-------- Record excerpts

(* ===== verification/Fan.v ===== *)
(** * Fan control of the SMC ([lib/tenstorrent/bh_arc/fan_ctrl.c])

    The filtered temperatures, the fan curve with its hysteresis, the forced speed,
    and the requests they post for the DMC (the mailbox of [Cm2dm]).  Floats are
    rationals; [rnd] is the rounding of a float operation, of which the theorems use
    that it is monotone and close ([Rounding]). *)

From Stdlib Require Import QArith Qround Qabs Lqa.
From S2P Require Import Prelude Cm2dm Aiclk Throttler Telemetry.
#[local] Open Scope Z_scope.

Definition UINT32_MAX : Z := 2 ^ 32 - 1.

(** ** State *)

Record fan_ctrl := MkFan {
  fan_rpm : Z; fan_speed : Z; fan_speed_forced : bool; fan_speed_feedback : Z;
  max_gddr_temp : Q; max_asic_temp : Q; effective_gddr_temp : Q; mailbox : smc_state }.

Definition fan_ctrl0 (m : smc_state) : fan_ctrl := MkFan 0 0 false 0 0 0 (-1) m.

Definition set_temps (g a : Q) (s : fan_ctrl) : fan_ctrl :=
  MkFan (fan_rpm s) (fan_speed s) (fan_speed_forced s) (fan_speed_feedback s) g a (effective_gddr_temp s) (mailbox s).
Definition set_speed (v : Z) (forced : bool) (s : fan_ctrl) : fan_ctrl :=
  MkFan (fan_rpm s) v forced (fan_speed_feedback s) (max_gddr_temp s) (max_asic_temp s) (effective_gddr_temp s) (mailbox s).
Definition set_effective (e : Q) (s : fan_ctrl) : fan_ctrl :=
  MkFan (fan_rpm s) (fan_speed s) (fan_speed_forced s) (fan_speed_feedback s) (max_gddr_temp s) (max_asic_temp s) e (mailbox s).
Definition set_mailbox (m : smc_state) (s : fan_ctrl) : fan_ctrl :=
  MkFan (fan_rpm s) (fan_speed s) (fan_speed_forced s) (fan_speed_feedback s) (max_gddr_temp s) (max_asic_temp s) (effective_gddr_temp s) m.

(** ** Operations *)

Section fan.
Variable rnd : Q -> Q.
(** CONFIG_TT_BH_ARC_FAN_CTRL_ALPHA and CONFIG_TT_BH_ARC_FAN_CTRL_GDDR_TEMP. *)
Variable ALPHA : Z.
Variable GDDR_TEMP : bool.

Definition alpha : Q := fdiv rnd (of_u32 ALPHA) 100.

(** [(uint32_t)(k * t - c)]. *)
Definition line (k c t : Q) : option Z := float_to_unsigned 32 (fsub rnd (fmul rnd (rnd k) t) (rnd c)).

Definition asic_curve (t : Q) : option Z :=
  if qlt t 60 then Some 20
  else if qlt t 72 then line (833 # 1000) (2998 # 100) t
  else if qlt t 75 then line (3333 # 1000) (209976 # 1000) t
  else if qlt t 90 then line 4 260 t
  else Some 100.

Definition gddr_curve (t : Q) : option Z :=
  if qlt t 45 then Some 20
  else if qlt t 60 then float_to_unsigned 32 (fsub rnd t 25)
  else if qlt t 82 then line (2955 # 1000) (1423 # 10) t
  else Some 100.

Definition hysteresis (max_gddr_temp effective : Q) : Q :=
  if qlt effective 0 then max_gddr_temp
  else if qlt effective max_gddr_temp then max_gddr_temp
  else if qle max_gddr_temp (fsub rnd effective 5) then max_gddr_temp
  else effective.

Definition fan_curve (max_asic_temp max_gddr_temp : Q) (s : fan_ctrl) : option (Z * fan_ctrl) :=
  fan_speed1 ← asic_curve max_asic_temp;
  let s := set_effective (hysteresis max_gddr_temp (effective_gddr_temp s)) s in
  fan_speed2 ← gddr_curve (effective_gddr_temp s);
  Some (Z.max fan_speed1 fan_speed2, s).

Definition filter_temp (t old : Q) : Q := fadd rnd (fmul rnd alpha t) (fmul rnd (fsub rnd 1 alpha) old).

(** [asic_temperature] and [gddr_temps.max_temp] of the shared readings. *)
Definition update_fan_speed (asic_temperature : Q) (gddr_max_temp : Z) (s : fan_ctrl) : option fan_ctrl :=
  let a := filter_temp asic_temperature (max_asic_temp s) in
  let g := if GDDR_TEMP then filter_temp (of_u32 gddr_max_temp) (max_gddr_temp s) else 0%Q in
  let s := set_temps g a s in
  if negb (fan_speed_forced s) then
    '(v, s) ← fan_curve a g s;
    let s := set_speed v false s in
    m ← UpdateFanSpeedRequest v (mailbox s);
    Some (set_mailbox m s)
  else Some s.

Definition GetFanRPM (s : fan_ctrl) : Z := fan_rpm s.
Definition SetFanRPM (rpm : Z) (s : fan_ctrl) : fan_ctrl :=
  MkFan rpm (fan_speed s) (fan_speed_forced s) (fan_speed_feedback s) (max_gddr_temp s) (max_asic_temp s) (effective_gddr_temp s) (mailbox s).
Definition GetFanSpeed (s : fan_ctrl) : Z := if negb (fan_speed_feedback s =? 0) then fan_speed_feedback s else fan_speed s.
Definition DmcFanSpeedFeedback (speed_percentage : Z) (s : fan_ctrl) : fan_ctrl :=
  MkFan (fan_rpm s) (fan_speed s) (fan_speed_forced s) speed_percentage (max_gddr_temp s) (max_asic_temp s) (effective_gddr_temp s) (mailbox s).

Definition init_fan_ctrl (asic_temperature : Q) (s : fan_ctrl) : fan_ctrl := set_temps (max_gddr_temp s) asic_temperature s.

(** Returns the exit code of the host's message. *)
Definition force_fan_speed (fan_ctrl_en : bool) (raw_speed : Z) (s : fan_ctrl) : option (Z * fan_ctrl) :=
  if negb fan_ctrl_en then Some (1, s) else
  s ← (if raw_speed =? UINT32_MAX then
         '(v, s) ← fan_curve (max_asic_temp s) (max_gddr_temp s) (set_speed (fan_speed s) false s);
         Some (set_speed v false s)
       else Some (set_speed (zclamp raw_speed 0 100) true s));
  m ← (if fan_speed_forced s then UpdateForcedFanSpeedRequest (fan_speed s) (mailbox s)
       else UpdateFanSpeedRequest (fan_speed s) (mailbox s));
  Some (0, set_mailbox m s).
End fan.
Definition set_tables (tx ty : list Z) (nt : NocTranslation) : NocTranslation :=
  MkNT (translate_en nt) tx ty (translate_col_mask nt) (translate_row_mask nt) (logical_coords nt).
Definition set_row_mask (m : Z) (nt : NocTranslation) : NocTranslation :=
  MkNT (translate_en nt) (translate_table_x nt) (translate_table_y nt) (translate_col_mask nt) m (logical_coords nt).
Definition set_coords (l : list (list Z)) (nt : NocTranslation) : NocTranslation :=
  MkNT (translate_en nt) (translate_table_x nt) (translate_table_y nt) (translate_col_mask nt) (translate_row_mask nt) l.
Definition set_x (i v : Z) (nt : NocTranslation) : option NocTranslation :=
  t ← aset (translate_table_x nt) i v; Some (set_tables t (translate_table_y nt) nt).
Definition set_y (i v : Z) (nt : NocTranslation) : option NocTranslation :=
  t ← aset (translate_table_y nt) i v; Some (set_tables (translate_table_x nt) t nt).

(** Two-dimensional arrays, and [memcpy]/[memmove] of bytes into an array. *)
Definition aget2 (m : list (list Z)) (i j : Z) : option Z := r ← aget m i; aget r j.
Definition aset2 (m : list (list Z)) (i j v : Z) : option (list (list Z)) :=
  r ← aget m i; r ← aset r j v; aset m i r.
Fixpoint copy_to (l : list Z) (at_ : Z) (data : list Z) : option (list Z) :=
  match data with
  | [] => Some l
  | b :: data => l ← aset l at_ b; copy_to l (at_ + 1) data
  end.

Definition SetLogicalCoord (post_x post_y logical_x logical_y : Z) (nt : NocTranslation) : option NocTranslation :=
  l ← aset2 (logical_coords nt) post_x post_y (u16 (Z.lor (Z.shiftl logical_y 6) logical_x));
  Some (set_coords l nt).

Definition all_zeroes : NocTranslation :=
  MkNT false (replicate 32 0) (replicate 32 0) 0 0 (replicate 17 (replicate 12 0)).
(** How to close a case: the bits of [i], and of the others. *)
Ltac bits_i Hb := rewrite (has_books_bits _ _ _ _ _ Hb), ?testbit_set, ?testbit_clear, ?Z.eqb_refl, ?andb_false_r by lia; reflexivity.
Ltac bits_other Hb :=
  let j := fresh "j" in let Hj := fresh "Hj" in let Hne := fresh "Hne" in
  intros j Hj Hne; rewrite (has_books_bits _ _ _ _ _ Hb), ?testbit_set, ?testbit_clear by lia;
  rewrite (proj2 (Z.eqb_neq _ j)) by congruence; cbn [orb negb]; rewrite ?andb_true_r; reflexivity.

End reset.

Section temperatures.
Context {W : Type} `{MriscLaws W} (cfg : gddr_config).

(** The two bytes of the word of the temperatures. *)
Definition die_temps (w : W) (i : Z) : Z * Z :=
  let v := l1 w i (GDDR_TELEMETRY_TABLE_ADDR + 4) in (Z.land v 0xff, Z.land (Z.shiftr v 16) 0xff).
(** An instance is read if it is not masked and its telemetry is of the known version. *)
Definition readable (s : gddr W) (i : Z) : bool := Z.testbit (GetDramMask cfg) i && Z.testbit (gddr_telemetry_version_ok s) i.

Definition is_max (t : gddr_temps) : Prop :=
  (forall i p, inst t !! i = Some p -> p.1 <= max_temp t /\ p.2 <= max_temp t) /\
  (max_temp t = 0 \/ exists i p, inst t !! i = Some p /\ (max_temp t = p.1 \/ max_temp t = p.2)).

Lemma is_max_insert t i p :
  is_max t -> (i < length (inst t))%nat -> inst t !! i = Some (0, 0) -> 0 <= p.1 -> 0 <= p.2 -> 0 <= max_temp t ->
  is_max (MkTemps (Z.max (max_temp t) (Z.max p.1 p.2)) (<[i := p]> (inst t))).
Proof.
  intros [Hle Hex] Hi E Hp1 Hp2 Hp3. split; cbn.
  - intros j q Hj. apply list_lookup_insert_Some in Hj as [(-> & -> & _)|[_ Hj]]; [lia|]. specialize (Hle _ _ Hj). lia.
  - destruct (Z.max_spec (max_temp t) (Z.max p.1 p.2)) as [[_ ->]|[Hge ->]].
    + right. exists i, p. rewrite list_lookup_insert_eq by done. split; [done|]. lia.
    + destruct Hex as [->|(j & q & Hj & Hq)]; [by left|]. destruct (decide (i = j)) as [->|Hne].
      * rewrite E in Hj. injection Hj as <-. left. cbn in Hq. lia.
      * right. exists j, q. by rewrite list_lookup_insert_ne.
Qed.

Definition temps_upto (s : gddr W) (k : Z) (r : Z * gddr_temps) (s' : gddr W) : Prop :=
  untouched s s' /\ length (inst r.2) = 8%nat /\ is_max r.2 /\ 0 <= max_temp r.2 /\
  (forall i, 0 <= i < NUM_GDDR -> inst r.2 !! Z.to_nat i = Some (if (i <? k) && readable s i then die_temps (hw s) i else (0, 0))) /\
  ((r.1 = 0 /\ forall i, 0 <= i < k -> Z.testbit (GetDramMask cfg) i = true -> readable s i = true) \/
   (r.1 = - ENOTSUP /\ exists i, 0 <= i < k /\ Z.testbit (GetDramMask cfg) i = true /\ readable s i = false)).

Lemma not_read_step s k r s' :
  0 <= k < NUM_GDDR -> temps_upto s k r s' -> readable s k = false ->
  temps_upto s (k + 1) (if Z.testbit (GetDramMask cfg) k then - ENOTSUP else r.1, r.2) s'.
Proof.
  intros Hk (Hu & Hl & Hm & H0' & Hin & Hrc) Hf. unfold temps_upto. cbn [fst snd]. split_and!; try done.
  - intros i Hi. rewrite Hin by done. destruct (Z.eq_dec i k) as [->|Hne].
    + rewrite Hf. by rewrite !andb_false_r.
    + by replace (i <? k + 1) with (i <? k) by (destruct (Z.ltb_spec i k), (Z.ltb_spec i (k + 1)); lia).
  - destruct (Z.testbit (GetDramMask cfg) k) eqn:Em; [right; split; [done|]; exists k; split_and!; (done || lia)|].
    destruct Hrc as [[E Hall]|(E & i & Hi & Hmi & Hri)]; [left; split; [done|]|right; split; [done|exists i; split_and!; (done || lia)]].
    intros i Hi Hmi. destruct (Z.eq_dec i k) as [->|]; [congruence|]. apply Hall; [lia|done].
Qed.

----------------

Return every line from the records above that holds the word "MkNT".

[Response to the exercise]
  MkNT (translate_en nt) tx ty (translate_col_mask nt) (translate_row_mask nt) (logical_coords nt).
  MkNT (translate_en nt) (translate_table_x nt) (translate_table_y nt) (translate_col_mask nt) m (logical_coords nt).
  MkNT (translate_en nt) (translate_table_x nt) (translate_table_y nt) (translate_col_mask nt) (translate_row_mask nt) l.
  MkNT false (replicate 32 0) (replicate 32 0) 0 0 (replicate 17 (replicate 12 0)).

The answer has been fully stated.